The aluminum alloy had a high stacking fault energy (SFE). Perfect dislocations were difficult to transform into partial dislocations and stacking faults, while the dynamic recovery (DRV) process required a large amount of stored energy during the process of hot deformation. Therefore, the driving force required for the dynamic recrystallization (DRX) of the alloy decreased, which increased the difficulty of DRX. The deformation microstructure of the 5754 aluminum alloy deformed at a strain rate of 0.1 s⁻¹ and temperature of 500 C is shown in Figure 14. It can be seen from Figure 14a that the original cast grains were elongated after deformation. To determine the morphology of the microstructure further, a local area was selected for electron backscattered diffraction (EBSD) analysis as shown in Figure 14b. The grain shape was substantially maintained in an elongated and compressed state, and the grain boundary was relatively smooth with no remotion. Besides, no obvious equiaxed recrystallization grains were observed around the grain boundary even under the conditions of a low strain rate (0.1 s⁻¹) and high temperature (500 °C).
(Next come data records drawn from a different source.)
(* ===== verification/_CoqProject ===== *)
-Q . S2P
Prelude.v
Monad.v
Platform.v
Types.v
Worlds.v
Strings.v
Context.v
Io.v
Wire.v
Tcp.v
Beacon.v
App.v
Handlers.v
Relational.v
Segments.v
Invariant.v
Quiet.v
Flush.v
Delivery.v
Receive.v
Requests.v
Malformed.v
Client.v
Thread.v
Control.v
AppSpec.v
System.v
Late.v
Spec.v
Refine.v
SystemRefine.v
Progress.v
EndToEnd.v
This is consistent with the dynamic softening process of the 5754 aluminum alloy as shown in Figure 11. Therefore, the dynamic softening mechanism of the 5754 aluminum alloy was mainly controlled by the DRV process during the single-pass hot compression. Further details about the dynamic softening mechanism have been reported by the authors of Reference [40].

4. Conclusions

An optimized constitutive model of the 5754 aluminum alloy was established to predict the flow behavior and study the dynamic softening mechanism at 300–500 °C and 0.1–10 s⁻¹. The conclusions are as follows:

• Three models were established to predict the flow behavior of 5754 aluminum alloy during the hot compression tests. The SA model had a good prediction of flow stress in the steady state for the 5754 aluminum alloy. However, it resulted in a large predicted error at 400 °C. The BP–ANN model could predict the flow curves under different conditions, but the network training results could easily find the local optimum. Therefore, the prediction results fluctuated at 300 °C and true strains in the range of 0.4–0.6. The BP–ANN model optimized by GA had the best predictive ability of the flow behavior of 5754 aluminum alloy under hot compression tests.
• The R calculated from the SA, BP–ANN, and ANN–GA models were 0.9918, 0.9929, and 0.9999, respectively, while the AARE for these models were 3.2499–5.6774%, 0.0567–5.4436%, and 0.0232–1.0485%, respectively. Compared with the SA and BP–ANN models, the ANN–GA was a better predictor of the flow behavior of 5754 aluminum alloy. In addition, the ANN–GA model could find the optimal weight and threshold for ANN at the same time. Thus, the predicted values of the flow stress from the ANN–GA model were stable and the prediction accuracy was very high.
• The 5754 aluminum alloy experienced a steady flow softening phenomenon during the hot compression tests. The flow stress rose rapidly with increasing strain until it reached a peak, before remaining constant. Besides, the flow stress and the required strain to reach the steady state deformation increased with decreasing deformation temperature and increasing strain rate. Through the observation of the microstructure, no recrystallized grains were found even at high temperature and low strain rate. Therefore, the dynamic softening mechanism of 5754 aluminum alloy was mainly controlled by the DRV process during the single-pass hot compression.